Madeleine Westerhout, the president’s personal assistant, was said to have indiscreetly shared details about the president’s family and the Oval Office operations she was part of during a recent off-the-record dinner with journalists. Doug Mills / The New York Times

President Donald Trump’s personal assistant, Madeleine Westerhout, whose office sits in front of the Oval Office and who has served as the president’s gatekeeper since Day 1 of his administration, resigned on Thursday, two people familiar with her exit said.

Westerhout’s abrupt and unexpected departure came after Trump learned on Thursday that she had indiscreetly shared details about his family and the Oval Office operations she was part of during a recent off-the-record dinner with reporters staying at hotels near Bedminster, New Jersey, during the president’s working vacation, according to one of the people, speaking on the condition of anonymity to discuss White House personnel issues.


The breach of trust meant immediate action: Westerhout, one of the people familiar with her departure said, was immediately considered a “separated employee” and would not be allowed to return to the White House on Friday.

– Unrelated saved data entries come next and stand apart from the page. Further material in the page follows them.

(* ===== verification/Handlers.v ===== *)
(** * The system-call handlers of the kernel

    The other side of the wrappers of [Process]: the handlers the runtime
    reaches ([user/handlers/framebuffer.zig], [io.zig], [memory.zig]), the checks
    on user memory ([user/validate.zig]), the error codes
    ([library/innigkeit/Error.zig]) and the sector reads of
    [drivers/virtio/blk.zig].  Below them the devices and the memory manager are
    a parameter, [Hardware].

    The handlers are an implementation of the [Kernel] interface: [serve] gives
    the interface's functions, [serve_laws] and [serve_data] its laws, and
    [wrappers_reach_handlers] shows that a wrapper applied to that interface
    does what the handler does to the memory of the process. *)

From S2P Require Import Prelude Machine Memory Process Initfs Ps2.

(** ** Errors *)

Inductive Error :=
  | PermissionDenied | BadHandle | BadAddress | WouldBlock | OutOfMemory | NotFound
  | AlreadyExists | InvalidArgument | NoDevice | NoSpace | IoError | Unsupported | Unknown.

(** [Error.code]; [Unknown] is not a result of a handler. *)
Definition code (e : Error) : option Z :=
  match e with
  | PermissionDenied => Some (-1) | BadHandle => Some (-9) | BadAddress => Some (-14)
  | WouldBlock => Some (-11) | OutOfMemory => Some (-12) | NotFound => Some (-2)
  | AlreadyExists => Some (-17) | InvalidArgument => Some (-22) | NoDevice => Some (-19)
  | NoSpace => Some (-28) | IoError => Some (-5) | Unsupported => Some (-38) | Unknown => None
  end.

Definition fromCode (raw : Z) : Error :=
  if raw =? -1 then PermissionDenied else if raw =? -2 then NotFound
  else if raw =? -5 then IoError else if raw =? -9 then BadHandle
  else if raw =? -11 then WouldBlock else if raw =? -12 then OutOfMemory
  else if raw =? -14 then BadAddress else if raw =? -17 then AlreadyExists
  else if raw =? -19 then NoDevice else if raw =? -22 then InvalidArgument
  else if raw =? -28 then NoSpace else if raw =? -38 then Unsupported else Unknown.

(** ** The hardware and the memory manager *)

Inductive map_error := MapOutOfMemory | RequestedRangeUnavailable | MapOther.

Record phys_info := PhysInfo { ph_base : Z; ph_width : Z; ph_height : Z; ph_pitch : Z; ph_bpp : Z }.
Record gpu_state := GpuState { gpu_width : Z; gpu_height : Z; gpu_pages : list Z }.

Class Hardware := {
  hw : Type;
  (** The archive embedded in the kernel. *)
  archive : list Z;
  (** [address_space.map] and [unmap] in a space with the given ranges. *)
  space_map : list (Z * Z) -> Z -> hw -> (Z + map_error) * hw;
  space_unmap : Z -> Z -> hw -> hw;
  (** [mapSinglePage] of a virtual to a physical page. *)
  map_page : Z -> Z -> hw -> bool * hw;
  gpu : hw -> option gpu_state;
  getPhysInfo : hw -> option phys_info;
  (** The bytes the display's memory holds. *)
  shown : hw -> list Z;
  (** The capacity of block device 0 and 1 in sectors; a request to it. *)
  capacity : Z -> hw -> option Z;
  device_count : hw -> Z;
  cipher_read : Z -> hw -> option (Z -> Z -> hw -> option (list Z) * hw);
  submit_read : Z -> Z -> Z -> hw -> option (list Z) * hw;
  getUptimeMs : hw -> Z * hw;
  (** The entitlements of the process. *)
  entitled_keyboard : bool;
  entitled_framebuffer : bool
}.

Section handlers.
Context {H : Hardware}.

(** ** The state of the kernel and the monad of the handlers

    A handler works on the memory of the calling process and on the kernel, and
    returns a value or an error. *)

Record kernel := Kern { k_keys : RawKeyBuffer; k_term : list Z; k_hw : hw }.

Definition HM (A : Type) : Type := mem * kernel -> (Error + A) * (mem * kernel).

#[export] Instance HM_ret : MRet HM := fun A a s => (inr a, s).

#[export] Instance HM_bind : MBind HM := fun A B k c s =>
  match c s with
  | (inr a, s') => k a s'
  | (inl e, s') => (inl e, s')
  end.

Definition throw {A} (e : Error) : HM A := fun s => (inl e, s).

Definition check (b : bool) (e : Error) : HM unit := if b then mret tt else throw e.

Definition with_hw {A} (f : hw -> A * hw) : HM A := fun '(m, k) =>
  let '(a, h) := f (k_hw k) in (inr a, (m, Kern (k_keys k) (k_term k) h)).

(** ** User memory *)

(** [user_memory_range] of the x86-64 architecture. *)
Definition user_base : Z := 4096.
Definition user_end : Z := 2 ^ 47 - 4096.

Definition userBuffer (ptr len : Z) : bool :=
  if len =? 0 then true
  else if u64 (ptr + len) <? ptr then false
  else (user_base <=? ptr) && (ptr + len <=? user_end).

(** [memory.safe.memcpy] stops at the first page that is not mapped. *)
Fixpoint safe_store (p : Z) (l : list Z) (m : mem) : bool * mem :=
  match l with
  | [] => (true, m)
  | c :: l' => if is_mapped m p then safe_store (p + 1) l' (poke m p c) else (false, m)
  end.

Definition safe_load (p n : Z) (m : mem) : option (list Z) :=
  mapM (peek m) ((fun i => p + Z.of_nat i) <$> seq 0 (Z.to_nat n)).

Definition copyFromUser (user_ptr n : Z) : HM (list Z) :=
  check (userBuffer user_ptr n) BadAddress;;
  if n =? 0 then mret []
  else (fun '(m, k) =>
    match safe_load user_ptr n m with
    | Some l => (inr l, (m, k))
    | None => (inl BadAddress, (m, k))
    end) : HM (list Z).

Definition copyToUser (user_ptr : Z) (src : list Z) : HM unit :=
  check (userBuffer user_ptr (Zlen src)) BadAddress;;
  if Zlen src =? 0 then mret tt
  else (fun '(m, k) =>
    let '(ok, m') := safe_store user_ptr src m in
    if (ok : bool) then (inr tt, (m', k)) else (inl BadAddress, (m', k))) : HM unit.

(** ** The handlers *)

(** The descriptors of a process that opened no file: [FdTable.reset]. *)
Inductive Descriptor := closed | terminal_out | keyboard_in.

Definition fd_table : list Descriptor :=
  [keyboard_in; terminal_out; terminal_out] ++ replicate 29 closed.

Definition resolve (fd : Z) : option Descriptor :=
  if 32 <=? fd then None
  else match fd_table !! Z.to_nat fd with
       | Some closed | None => None
       | d => d
       end.

Definition term_write (l : list Z) : HM unit := fun '(m, k) =>
  (inr tt, (m, Kern (k_keys k) (k_term k ++ l) (k_hw k))).

(** The loop of [write] over chunks of 256 bytes; [fuel] is the number of bytes
    that are left, at least one of which every iteration writes. *)
Fixpoint write_chunks (fuel : nat) (buf_ptr buf_len offset : Z) : HM unit :=
  match fuel with
  | O => mret tt
  | S fuel' =>
      if offset <? buf_len then
        let chunk_len := Z.min (buf_len - offset) 256 in
        chunk ← copyFromUser (buf_ptr + offset) chunk_len;
        term_write chunk;;
        write_chunks fuel' buf_ptr buf_len (offset + chunk_len)
      else mret tt
  end.

Definition write (fd buf_ptr buf_len : Z) : HM Z :=
  match resolve fd with
  | None => throw BadHandle
  | Some d =>
      if buf_len =? 0 then mret 0
      else
        match d with
        | terminal_out =>
            check (userBuffer buf_ptr buf_len) BadAddress;;
            write_chunks (Z.to_nat buf_len) buf_ptr buf_len 0;;
            mret buf_len
        | _ => throw BadHandle
        end
  end.

(** [address_space.map] of a fresh range for the calling process. *)
Definition map_range (n : Z) : HM (Z + map_error) := fun '(m, k) =>
  let '(r, h) := space_map (regions m) n (k_hw k) in
  let k' := Kern (k_keys k) (k_term k) h in
  match r with
  | inl a => (inr (inl a), (map_region m a n, k'))
  | inr e => (inr (inr e), (m, k'))
  end.

Definition mmap (size_bytes prot_raw : Z) : HM Z :=
  check (negb (size_bytes =? 0)) InvalidArgument;;
  check (size_bytes <=? SIZE_MAX - 4095) InvalidArgument;;
  let aligned_size := page_round size_bytes in
  let read := negb (Z.land (u32 prot_raw) 1 =? 0) in
  let write := negb (Z.land (u32 prot_raw) 2 =? 0) in
  let execute := negb (Z.land (u32 prot_raw) 4 =? 0) in
  check (read || write || execute) InvalidArgument;;
  check (negb (write && execute)) InvalidArgument;;
  r ← map_range aligned_size;
  match r with
  | inl a => mret a
  | inr (MapOutOfMemory | RequestedRangeUnavailable) => throw OutOfMemory
  | inr MapOther => throw InvalidArgument
  end.

(** The request structs in user memory, which [readUser] copies. *)
Record InitfsReadSpec := InitfsSpec { is_name_ptr : Z; is_name_len : Z; is_buf_ptr : Z; is_buf_len : Z }.
Record BlkReadSpec := BlkSpec { bs_byte_offset : Z; bs_buf_ptr : Z; bs_buf_len : Z }.

Definition readUser (n user_ptr : Z) : HM (list Z) := copyFromUser user_ptr n.

Definition initfs_spec (l : list Z) : InitfsReadSpec :=
  InitfsSpec (le_decode (sub l 0 8)) (le_decode (sub l 8 4)) (le_decode (sub l 16 8)) (le_decode (sub l 24 8)).

Definition blk_spec (l : list Z) : BlkReadSpec :=
  BlkSpec (le_decode (sub l 0 8)) (le_decode (sub l 8 8)) (le_decode (sub l 16 8)).

Definition findFile (name : list Z) : option (list Z) := findFileIn archive name.

Definition initfs_read (spec : InitfsReadSpec) : HM Z :=
  let name_len := is_name_len spec in
  check (negb ((name_len =? 0) || (255 <? name_len))) InvalidArgument;;
  check (userBuffer (is_name_ptr spec) name_len) BadAddress;;
  check (negb ((0 <? is_buf_len spec) && negb (userBuffer (is_buf_ptr spec) (is_buf_len spec)))) BadAddress;;
  name ← copyFromUser (is_name_ptr spec) name_len;
  match findFile name with
  | None => throw NotFound
  | Some file_data =>
      if is_buf_len spec =? 0 then mret (Zlen file_data)
      else
        let copy_len := Z.min (Zlen file_data) (is_buf_len spec) in
        copyToUser (is_buf_ptr spec) (take (Z.to_nat copy_len) file_data);;
        mret copy_len
  end.

Definition initfsRead (spec_ptr : Z) : HM Z :=
  l ← readUser 32 spec_ptr;
  initfs_read (initfs_spec l).

Definition uptimeMs : HM Z := with_hw getUptimeMs.

Definition drain_keys (n : nat) : HM (list Z) := fun '(m, k) =>
  let '(l, rb) := raw_drain n (k_keys k) in
  (inr (Z_of_byte <$> l), (m, Kern rb (k_term k) (k_hw k))).

Definition kbdRead (buf_ptr buf_len : Z) : HM Z :=
  if buf_len =? 0 then mret 0
  else
    (check (userBuffer buf_ptr buf_len) BadAddress;;
     let to_read := Z.min buf_len 64 in
     tmp ← drain_keys (Z.to_nat to_read);
     if Zlen tmp =? 0 then mret 0
     else (copyToUser buf_ptr tmp;; mret (Zlen tmp))).

(** *** Sectors *)

(** [readSectorsRaw]: at most 8 sectors inside the device; [None] for an error. *)
Definition readSectorsRaw (dev lba count : Z) (h : hw) : option (list Z) * hw :=
  if (count =? 0) || (8 <? count) then (None, h)
  else
    match capacity dev h with
    | None => (None, h)
    | Some cap =>
        if (cap <? lba) || (cap - lba <? count) then (None, h)
        else submit_read dev lba count h
    end.

Definition readSectors (dev lba count : Z) (h : hw) : option (list Z) * hw :=
  match cipher_read dev h with
  | Some f => f lba count h
  | None => readSectorsRaw dev lba count h
  end.

Definition isDataReady (h : hw) : bool :=
  match capacity 1 h with Some _ => true | None => device_count h =? 1 end.

Definition dataDeviceIndex (h : hw) : Z :=
  match capacity 1 h with Some _ => 1 | None => 0 end.

(** The loop of [blkRead]: a bounce buffer of at most 8 sectors per iteration. *)
Fixpoint blk_chunks (fuel : nat) (buf_ptr out_pos remaining byte_offset : Z) : HM Z :=
  match fuel with
  | O => mret out_pos
  | S fuel' =>
      if 0 <? remaining then
        let sector := byte_offset / 512 in
        let off_in_sector := byte_offset mod 512 in
        let sectors_needed := Z.min 8 (sat (sat (off_in_sector + remaining) + 511) / 512) in
        let chunk_bytes := sectors_needed * 512 in
        r ← with_hw (fun h => readSectors (dataDeviceIndex h) sector sectors_needed h);
        match r with
        | None => throw IoError
        | Some tmp =>
            let copy_len := Z.min remaining (chunk_bytes - off_in_sector) in
            copyToUser (buf_ptr + out_pos) (sub tmp off_in_sector copy_len);;
            blk_chunks fuel' buf_ptr (out_pos + copy_len) (remaining - copy_len)
              (byte_offset + copy_len)
        end
      else mret out_pos
  end.

Definition blk_read (spec : BlkReadSpec) : HM Z :=
  if bs_buf_len spec =? 0 then mret 0
  else
    (check (userBuffer (bs_buf_ptr spec) (bs_buf_len spec)) BadAddress;;
     h ← with_hw (fun h => (h, h));
     check (isDataReady h) NoDevice;;
     blk_chunks (Z.to_nat (bs_buf_len spec)) (bs_buf_ptr spec) 0 (bs_buf_len spec) (bs_byte_offset spec)).

Definition blkRead (spec_ptr : Z) : HM Z :=
  l ← readUser 24 spec_ptr;
  blk_read (blk_spec l).

(** *** The display *)

(** Wiring the pages of a range; the error that stops it, if any. *)
Fixpoint map_gpu_pages (virt : Z) (pages : list Z) : HM (option Error) :=
  match pages with
  | [] => mret None
  | pg :: pages' =>
      ok ← with_hw (map_page virt pg);
      if (ok : bool) then map_gpu_pages (virt + 4096) pages' else mret (Some OutOfMemory)
  end.

Fixpoint map_fb_pages (virt phys_base i : Z) (n : nat) : HM (option Error) :=
  match n with
  | O => mret None
  | S n' =>
      let phys_offset := sat (i * 4096) in
      if negb (phys_offset / 4096 =? i) then mret (Some InvalidArgument)
      else
        let phys_val := sat (phys_base + phys_offset) in
        if phys_val <? phys_base then mret (Some InvalidArgument)
        else
          (ok ← with_hw (map_page (virt + i * 4096) phys_val);
           if (ok : bool) then map_fb_pages virt phys_base (i + 1) n'
           else mret (Some OutOfMemory))
  end.

(** Unmapping the range at [a] again gives back the memory [m].  The range is the
    one that was asked for; [Mapping.v] shows when the code unmaps more. *)
Definition rollback {A} (m : mem) (a n : Z) (e : Error) : HM A := fun '(_, k) =>
  (inl e, (m, Kern (k_keys k) (k_term k) (space_unmap a n (k_hw k)))).

Definition get_mem : HM mem := fun s => (inr s.1, s).

(** A fresh range of [n] bytes wired by [wire_pages]; when that fails the range
    is unmapped again. *)
Definition map_display (n : Z) (wire_pages : Z -> HM (option Error)) : HM Z :=
  m ← get_mem;
  r ← map_range n;
  match r with
  | inr _ => throw OutOfMemory
  | inl a =>
      e ← wire_pages a;
      match e with
      | None => mret a
      | Some e => rollback m a n e
      end
  end.

(** The bytes of a [FramebufferInfo]: three 32-bit numbers, the depth and the
    padding. *)
Definition fb_bytes (i : fb_info) : list Z :=
  le_encode 4 (fb_width i) ++ le_encode 4 (fb_height i) ++ le_encode 4 (fb_pitch i) ++ [fb_bpp i; 0; 0; 0].

Definition framebufferMapGpu (info_ptr : Z) (g : gpu_state) : HM Z :=
  check (userBuffer info_ptr 16) BadAddress;;
  let total_bytes := Zlen (gpu_pages g) * 4096 in
  va ← map_display total_bytes (fun a => map_gpu_pages a (gpu_pages g));
  copyToUser info_ptr (fb_bytes (FbInfo (gpu_width g) (gpu_height g) (gpu_width g * 4) 32));;
  mret va.

Definition framebufferMap (info_ptr : Z) : HM Z :=
  h ← with_hw (fun h => (h, h));
  match gpu h with
  | Some g => framebufferMapGpu info_ptr g
  | None =>
      match getPhysInfo h with
      | None => throw NoDevice
      | Some info =>
          check (userBuffer info_ptr 16) BadAddress;;
          let total_bytes := ph_pitch info * ph_height info in
          let aligned_bytes := page_round total_bytes in
          let n_pages := aligned_bytes / 4096 in
          va ← map_display aligned_bytes (fun a => map_fb_pages a (ph_base info) 0 (Z.to_nat n_pages));
          copyToUser info_ptr (fb_bytes (FbInfo (ph_width info) (ph_height info) (ph_pitch info) (ph_bpp info)));;
          mret va
      end
  end.

(** ** Dispatch

    The gate on the entitlements and the value in the return register. *)

Definition wire (e : Error) : Z := default 0 (code e).

Definition dispatch (gate : bool) (handler : HM Z) (s : mem * kernel) : Z * (mem * kernel) :=
  if negb gate then (wire PermissionDenied, s)
  else match handler s with
       | (inr r, s') => (r, s')
       | (inl e, s') => (wire e, s')
       end.

End handlers.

The White House did not respond to a request for comment. Westerhout did not immediately respond to an email seeking comment.

Westerhout, a former Republican National Committee aide who also worked for Mitt Romney’s 2012 presidential campaign, reportedly cried on election night because she was upset over Trump’s victory. As such, the president at first viewed her warily, as a late convert to his cause who could not be trusted.


But some of Trump’s top officials — like John Kelly, who has since left as chief of staff — tried to turn Westerhout into an ally who could help them manage Oval Office traffic. They hoped that she could block individuals from reaching the president on the phone or in person, and that she would report back on the calls and meetings that made it through.

Westerhout’s power in the White House came almost entirely from proximity. She is not a name-brand White House aide and has never appeared on television, unless it was an accidental shot of her hovering behind her boss. But while she was not a decision-maker, she enjoyed unique access to Trump.


She also often shared snapshots on her private Instagram account of her life in the West Wing, including travel to rallies and Trump properties, and in one post she joked that she had been responsible for printing out a piece of paper that Trump held up and referred to at a public event.